__Task prompt__. Extract the lines from the first line of the records below through the line containing "Lemma SFsub_pos_key (x", inclusive, and reproduce them exactly as written.

━━━━━━━━━━━━━━━━━━━━━━━━━━━━━━

(** The comparator's subtraction: [y - x] is above zero exactly when [y] is
    above [x].  (Gradual underflow: the difference of two distinct finite
    values never rounds to zero.  [Infinity - Infinity] is NaN.) *)
Lemma SFsub_pos_key (x y : spec_float) :
  valid_binary x = true -> valid_binary y = true ->
  x <> S754_nan -> y <> S754_nan ->
  SFltb (S754_zero false) (SFsub prec emax y x) = (SFkey x <? SFkey y)%Z.
Proof.
  intros Vx Vy Nx Ny.
  destruct x as [sx|sx| |sx mx ex]; try congruence;
    destruct y as [sy|sy| |sy my ey]; try congruence;
    cbn [valid_binary] in Vx, Vy; cbn [SFsub SFkey];
    try (pose proof (magnitude_bounds _ _ Vx) as Bx);
    try (pose proof (magnitude_bounds _ _ Vy) as By);
    assert (Hh : (0 < 2 ^ 2098)%Z) by (apply Z.pow_pos_nonneg; lia);
    set (huge := (2 ^ 2098)%Z) in *.
  all: try (destruct sx); try (destruct sy); cbn [cond_Zopp negb SFltb SFcompare].
  all: try (symmetry; apply Z.ltb_lt; lia).
  all: try (symmetry; apply Z.ltb_ge; lia).
  all: apply bounded_inv in Vx as (Hex & _); apply bounded_inv in Vy as (Hey & _).
  all: rewrite binary_normalize_pos by lia.
  all: rewrite !shl_align_fst by lia.
  all: set (ez := Z.min ey ex) in *.
  all: assert (HR : (0 < 2 ^ (ez + 1074))%Z) by (apply Z.pow_pos_nonneg; lia).
  all: replace (ey + 1074)%Z with ((ey - ez) + (ez + 1074))%Z by lia.
  all: replace (ex + 1074)%Z with ((ex - ez) + (ez + 1074))%Z by lia.
  all: rewrite (Z.pow_add_r 2 (ey - ez)), (Z.pow_add_r 2 (ex - ez)) by lia.
  all: set (R := (2 ^ (ez + 1074))%Z) in *.
  all: set (A := (Zpos my * 2 ^ (ey - ez))%Z).
  all: set (B := (Zpos mx * 2 ^ (ex - ez))%Z).
  all: rewrite !Z.mul_assoc; fold A B.
  all: apply Bool.eq_iff_eq_true; rewrite !Z.ltb_lt; nia.
Qed.

(** *** The same facts on the primitive type *)

Lemma float_not_nan (x : float) :
  is_nan x = false -> Prim2SF x <> S754_nan.
Proof.
  unfold is_nan. rewrite FloatAxioms.eqb_spec. intros Hn E. rewrite E in Hn. discriminate.
Qed.

Lemma float_ltb_key (x y : float) :
  is_nan x = false -> is_nan y = false ->
  (x <? y)%float = (float_key x <? float_key y)%Z.
Proof.
  intros Hx Hy. rewrite FloatAxioms.ltb_spec. unfold SFltb, float_key, Z.ltb.
  rewrite SFcompare_key
    by (apply Prim2SF_valid || apply float_not_nan; assumption).
  reflexivity.
Qed.

Lemma float_leb_key (x y : float) :
  is_nan x = false -> is_nan y = false ->
  (x <=? y)%float = (float_key x <=? float_key y)%Z.
Proof.
  intros Hx Hy. rewrite FloatAxioms.leb_spec. unfold SFleb, float_key, Z.leb.
  rewrite SFcompare_key
    by (apply Prim2SF_valid || apply float_not_nan; assumption).
  destruct (_ ?= _)%Z; reflexivity.
Qed.

Lemma float_eqb_key (x y : float) :
  is_nan x = false -> is_nan y = false ->
  (x =? y)%float = (float_key x =? float_key y)%Z.
Proof.
  intros Hx Hy. rewrite FloatAxioms.eqb_spec. unfold SFeqb, float_key.
  rewrite SFcompare_key
    by (apply Prim2SF_valid || apply float_not_nan; assumption).
  destruct (Z.compare_spec (SFkey (Prim2SF x)) (SFkey (Prim2SF y))) as [E|E|E];
    symmetry; [apply Z.eqb_eq|apply Z.eqb_neq|apply Z.eqb_neq]; lia.
Qed.

Lemma float_sub_pos_key (x y : float) :
  is_nan x = false -> is_nan y = false ->
  (0 <? y - x)%float = (float_key x <? float_key y)%Z.
Proof.
  intros Hx Hy. rewrite FloatAxioms.ltb_spec, FloatAxioms.sub_spec.
  change (Prim2SF 0) with (S754_zero false).
  apply SFsub_pos_key;
    (apply Prim2SF_valid || apply float_not_nan; assumption).
Qed.

(** *** Equality and the threshold test *)

Lemma float_is_nan_false (x : float) :
  Prim2SF x <> S754_nan -> is_nan x = false.
Proof.
  intro Hx. unfold is_nan. rewrite FloatAxioms.eqb_spec. unfold SFeqb.
  rewrite SFcompare_key by (apply Prim2SF_valid || assumption).
  now rewrite Z.compare_refl.
Qed.

Lemma SFeqb_true_not_nan (x y : spec_float) :
  SFeqb x y = true -> x <> S754_nan /\ y <> S754_nan.
Proof.
  destruct x, y; cbn; intro E; try discriminate; split; discriminate.
Qed.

━━━━━━━━━━━━━━━━━━━━━━━━━━━━━━

__Solution to the problem__.
(** The comparator's subtraction: [y - x] is above zero exactly when [y] is
    above [x].  (Gradual underflow: the difference of two distinct finite
    values never rounds to zero.  [Infinity - Infinity] is NaN.) *)
Lemma SFsub_pos_key (x y : spec_float) :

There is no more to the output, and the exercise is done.